We were talked into a $15,000 wheelchair that Taylor was unable to use and we donated it shortly after purchasing it. We were convinced to give her a vaccine which landed her in the hospital for two weeks.
But through all the trials, tears and frustrations, we learned a lot about life and changed our views on a lot of things.
When Taylor was four, we started a charity called Bids for Kids. This was to benefit the Children’s Therapy Department at Mary Bridge Children’s hospital in Tacoma Washington.  This event has led to the raising of over $1 million dollars.  Even though we moved away in 2000, this event is still carried on by amazing group of women now The Jean Cunningham Orthopedic Guild. 
Over the years we have had the support of many friends and family.
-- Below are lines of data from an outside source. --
(* ===== verification/GoText.v ===== *)
(** * Splitting, joining and numbers in text

    What the sources use of [strings] beyond [GoStrings] (splitting on a
    separator or on white space, joining, suffixes, replacement) and of [strconv]
    (decimal integers), with the round trips between printing and parsing. *)

From stdpp Require Import base list sets strings pretty.
From Stdlib Require Import Ascii ZArith Lia.
From S2P Require Import Prelude GoStrings.

Local Open Scope Z_scope.

(** ** Splitting and joining *)

(** [strings.Split(s, sep)] for a one-byte separator: never empty. *)
Fixpoint split_l (c : ascii) (s : list ascii) : list (list ascii) :=
  match s with
  | [] => [[]]
  | d :: s' =>
      if Ascii.eqb c d then [] :: split_l c s'
      else match split_l c s' with
           | w :: ws => (d :: w) :: ws
           | [] => [[d]]
           end
  end.

Fixpoint join_l (sep : list ascii) (ws : list (list ascii)) : list ascii :=
  match ws with
  | [] => []
  | [w] => w
  | w :: ws' => w ++ sep ++ join_l sep ws'
  end.

Definition Split (s : string) (c : ascii) : list string := map of_bytes (split_l c (bytes s)).
Definition JoinStrings (ws : list string) (sep : string) : string := of_bytes (join_l (bytes sep) (map bytes ws)).

Definition newline : ascii := "010"%char.
Definition Lines (s : string) : list string := Split s newline.

(** [strings.SplitN(s, sep, 2)], [strings.Cut]: at the first separator. *)
Definition SplitN2 (s : string) (c : ascii) : list string :=
  match Cut s c with Some (a, b) => [a; b] | None => [s] end.

(** [strings.Fields]: the maximal runs without white space.  [w] is the run
    being read, reversed.  White space is that of [unicode.IsSpace]; each of its
    encodings is at least a byte long. *)
Fixpoint fields_l (fuel : nat) (s w : list ascii) : list (list ascii) :=
  let flush := match w with [] => [] | _ => [rev w] end in
  match fuel, s with
  | _, [] => flush
  | O, _ => flush
  | S fuel', c :: s' =>
      match strip_one space_encodings s with
      | Some r => flush ++ fields_l fuel' r []
      | None => fields_l fuel' s' (c :: w)
      end
  end.
Definition Fields (s : string) : list string := map of_bytes (fields_l (length (bytes s)) (bytes s) []).

(** [strings.HasSuffix], [TrimPrefix], [TrimSuffix]. *)
Definition HasSuffix (s p : string) : bool := has_prefix_l (rev (bytes p)) (rev (bytes s)).
Definition TrimPrefix (s p : string) : string :=
  match cut_prefix_l (bytes p) (bytes s) with Some r => of_bytes r | None => s end.
Definition TrimSuffix (s p : string) : string :=
  match cut_prefix_l (rev (bytes p)) (rev (bytes s)) with Some r => of_bytes (rev r) | None => s end.

(** [strings.ReplaceAll] of a single byte. *)
Definition ReplaceByte (s : string) (c : ascii) (new : string) : string :=
  of_bytes (flat_map (fun d => if Ascii.eqb c d then bytes new else [d]) (bytes s)).

Lemma join_split c s : join_l [c] (split_l c s) = s.
Proof.
  induction s as [|d s IH]; simpl; [done|].
  destruct (Ascii.eqb_spec c d) as [->|Hne].
  - destruct (split_l d s) as [|w ws] eqn:E; [by destruct s; simpl in E; repeat case_match|].
    simpl in *. by rewrite <- IH.
  - destruct (split_l c s) as [|w ws] eqn:E; simpl in *; [by rewrite <- IH|].
    destruct ws; simpl in *; by rewrite <- IH.
Qed.

Lemma split_none c w : c ∉ w -> split_l c w = [w].
Proof.
  induction w as [|d w IH]; intros Hn; simpl; [done|].
  destruct (Ascii.eqb_spec c d) as [->|_]; [set_solver|]. by rewrite IH by set_solver.
Qed.

Lemma split_cons c w s : c ∉ w -> split_l c (w ++ c :: s) = w :: split_l c s.
Proof.
  induction w as [|d w IH]; intros Hn; simpl; [by rewrite Ascii.eqb_refl|].
  destruct (Ascii.eqb_spec c d) as [->|_]; [set_solver|]. by rewrite IH by set_solver.
Qed.

(** Joining and splitting are inverse on words without the separator. *)
Lemma split_l_join_l c ws : ws <> [] -> Forall (fun w => c ∉ w) ws -> split_l c (join_l [c] ws) = ws.
Proof.
  induction ws as [|w ws IH]; intros Hne Hf; [done|]. inversion_clear Hf as [|? ? Hw Hws].
  destruct ws as [|v ws]; [by apply split_none|]. change (join_l [c] (w :: v :: ws)) with (w ++ c :: join_l [c] (v :: ws)).
  rewrite split_cons by done. by rewrite IH.
Qed.

Lemma HasSuffix_spec s p : HasSuffix s p = true <-> exists t, s = t +:+ p.
Proof.
  unfold HasSuffix. rewrite has_prefix_l_spec. split.
  - intros [t Ht]. exists (of_bytes (rev t)). apply (inj bytes). rewrite bytes_app, bytes_of_bytes.
    apply (f_equal (@rev ascii)) in Ht. by rewrite rev_involutive, rev_app_distr, rev_involutive in Ht.
  - intros [t ->]. exists (rev (bytes t)). by rewrite bytes_app, rev_app_distr.
Qed.

(** ** Decimal integers *)

Definition Itoa (n : Z) : string := pretty n.

Definition ErrSyntax (s : string) : error := Typed "NumError" [s] (Sentinel "strconv.ErrSyntax").
Definition ErrRange (s : string) : error := Typed "NumError" [s] (Sentinel "strconv.ErrRange").

(** [strconv.ParseUint(s, 10, bits)]. *)
Definition ParseUint (s : string) (bits : Z) : result Z :=
  if bool_decide (bytes s = []) || negb (forallb is_digit (bytes s)) then Err (ErrSyntax s)
  else let v := digits_value (bytes s) in
       if 2 ^ bits <=? v then Err (ErrRange s) else Ok v.

(** [strconv.ParseInt(s, 10, bits)]; [strconv.Atoi] is the same at 64 bits. *)
Definition ParseInt (s : string) (bits : Z) : result Z :=
  let '(neg, l) := match bytes s with
                   | c :: l => if Ascii.eqb c "-" then (true, l)
                               else if Ascii.eqb c "+" then (false, l) else (false, c :: l)
                   | [] => (false, [])
                   end in
  if bool_decide (l = []) || negb (forallb is_digit l) then Err (ErrSyntax s)
  else let v := digits_value l in
       if neg then if 2 ^ (bits - 1) <? v then Err (ErrRange s) else Ok (- v)
       else if 2 ^ (bits - 1) <=? v then Err (ErrRange s) else Ok v.

Definition Atoi (s : string) : result Z := ParseInt s 64.

(** ** Facts on decimal rendering *)

Lemma digits_value_acc l a : fold_left (fun acc c => acc * 10 + (code c - 48)) l a = a * 10 ^ Z.of_nat (length l) + digits_value l.
Proof.
  unfold digits_value. revert a. induction l as [|c l IH]; intros a; simpl; [lia|].
  rewrite IH, (IH (0 * 10 + (code c - 48))). rewrite Nat2Z.inj_succ, Z.pow_succ_r by lia. lia.
Qed.

Lemma digits_value_cons c l : digits_value (c :: l) = (code c - 48) * 10 ^ Z.of_nat (length l) + digits_value l.
Proof. unfold digits_value at 1. simpl. rewrite digits_value_acc. lia. Qed.

Lemma digits_value_nonneg l : forallb is_digit l = true -> 0 <= digits_value l.
Proof.
  induction l as [|c l IH]; [done|]. simpl. intros [Hc Hl]%andb_true_iff. rewrite digits_value_cons.
  unfold is_digit, between in Hc. apply andb_true_iff in Hc as [H1 _]. apply Z.leb_le in H1.
  change (code "0"%char) with 48 in H1. specialize (IH Hl).
  assert (0 <= 10 ^ Z.of_nat (length l)) by (apply Z.pow_nonneg; lia). nia.
Qed.

Definition digit_char (n : N) : ascii := pretty_N_char n.

Lemma digit_char_ok n : (n < 10)%N -> is_digit (digit_char n) = true /\ code (digit_char n) = 48 + Z.of_N n.
Proof.
  intros H. destruct n as [|p]; [done|].
  do 4 (destruct p as [p|p|]; try done; try lia).
Qed.

Lemma pretty_N_go_digits x : forall s,
  exists ds, bytes (pretty_N_go x s) = ds ++ bytes s /\ forallb is_digit ds = true /\
    digits_value ds = Z.of_N x /\ ((0 < x)%N -> ds <> []).
Proof.
  induction (N.lt_wf_0 x) as [x _ IH]. intros s. destruct (decide (0 < x)%N) as [Hx|Hx].
  - rewrite pretty_N_go_step by done.
    destruct (IH (x `div` 10)%N ltac:(apply N.div_lt; lia) (String (pretty_N_char (x `mod` 10)) s)) as (ds & Hb & Hd & Hv & _).
    destruct (digit_char_ok (x `mod` 10)%N) as [Hc1 Hc2]; [apply N.mod_lt; lia|].
    exists (ds ++ [digit_char (x `mod` 10)%N]). split_and!.
    + rewrite Hb. simpl. by rewrite <- app_assoc.
    + rewrite forallb_app, Hd. simpl. by rewrite Hc1.
    + unfold digits_value in *. rewrite fold_left_app, Hv. simpl. rewrite Hc2.
      pose proof (N.div_mod x 10 ltac:(lia)). lia.
    + intros _. by destruct ds.
  - assert (x = 0%N) as -> by lia. exists []. done.
Qed.

Lemma pretty_N_digits n : exists ds, bytes (pretty n) = ds /\ ds <> [] /\ forallb is_digit ds = true /\ digits_value ds = Z.of_N n.
Proof.
  unfold pretty, pretty_N. case_decide as E.
  - subst. by exists ["0"%char].
  - destruct (pretty_N_go_digits n "") as (ds & Hb & Hd & Hv & Hne). exists ds.
    rewrite app_nil_r in Hb. split_and!; [done|apply Hne; lia|done|done].
Qed.

(** The digits of a number that is not negative. *)
Lemma Itoa_digits n : 0 <= n ->
  bytes (Itoa n) <> [] /\ forallb is_digit (bytes (Itoa n)) = true /\ digits_value (bytes (Itoa n)) = n.
Proof.
  intros Hn. unfold Itoa. destruct n as [|p|p]; [done| |lia].
  change (pretty (Z.pos p)) with (pretty (N.pos p)).
  destruct (pretty_N_digits (N.pos p)) as (ds & <- & H1 & H2 & H3). done.
Qed.

Lemma is_digit_not_sign c : is_digit c = true -> Ascii.eqb c "-" = false /\ Ascii.eqb c "+" = false.
Proof.
  intros H. pose proof (ascii_implies is_digit (fun c => negb (Ascii.eqb c "-") && negb (Ascii.eqb c "+")) ltac:(vm_compute; reflexivity) c H) as H'.
  apply andb_true_iff in H' as [H1 H2]. by apply negb_true_iff in H1, H2.
Qed.

Lemma ParseInt_Itoa n bits : 0 <= n < 2 ^ (bits - 1) -> ParseInt (Itoa n) bits = Ok n.
Proof.
  intros [Hn Hb]. destruct (Itoa_digits n Hn) as (Hne & Hd & Hv). unfold ParseInt.
  destruct (bytes (Itoa n)) as [|c l] eqn:E; [done|].
  assert (is_digit c = true) as [-> ->]%is_digit_not_sign by (simpl in Hd; by apply andb_true_iff in Hd as [? _]).
  rewrite bool_decide_eq_false_2 by done. rewrite Hd, Hv. simpl. by rewrite (proj2 (Z.leb_gt _ _)).
Qed.

Lemma ParseUint_Itoa n bits : 0 <= n < 2 ^ bits -> ParseUint (Itoa n) bits = Ok n.
Proof.
  intros [Hn Hb]. destruct (Itoa_digits n Hn) as (Hne & Hd & Hv). unfold ParseUint.
  rewrite bool_decide_eq_false_2 by done. rewrite Hd, Hv. simpl. by rewrite (proj2 (Z.leb_gt _ _)).
Qed.

Lemma Itoa_inj n m : Itoa n = Itoa m -> n = m.
Proof. apply (inj pretty). Qed.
My best friend from college also a Pi Phi (Marylou Hill Ferry) has been with us along our journey.  Many of my sorority sisters live in different states but I continue to keep in touch and keep them informed of Taylor’s health.
Over the years our path has been made by Taylor, she shows us the way and we meet people because of her. She has been our teacher and it’s amazing the things you can learn from a child who can not walk or speak. But if you are ever so lucky to meet her or any child with special needs you will soon find out what I mean.
 We moved our family to California, although our business remains in Washington, for Taylor’s health and found that the best thing for her was dry air and sunshine (and it wasn’t too bad for the rest of the family either).
We learned that there are many families in similar or worse circumstances all over the country.  And there are many people and organizations that do wonderful things for this population.
I learned that I can administer shots, medicines, tube feedings and all the other techniques for taking care of Taylor that were completely foreign to me when she was born.
Taylor has taught us tremendous perspective.  So much that we found that my husband had a hidden talent, author!  He’s written a book called “Gaining Perspective, Lessons I’m learning from Taylor” (available on Amazon http://tinyurl.com/73lkk4f and for Kindle http://tinyurl.com/7bxv2jkand via his website www.taylorsperspective.com)
And we learned most of all, to trust our instincts when it comes to raising a daughter with special needs.  There is no handbook and each parent must forge their own path.  And to every parent that is given one of these very special people, you DO have the strength and the knowledge to do what’s right.  People often say we’re amazing for what we do with Taylor.  We do simply what needs to be done, and if faced with a similar situation, you could too.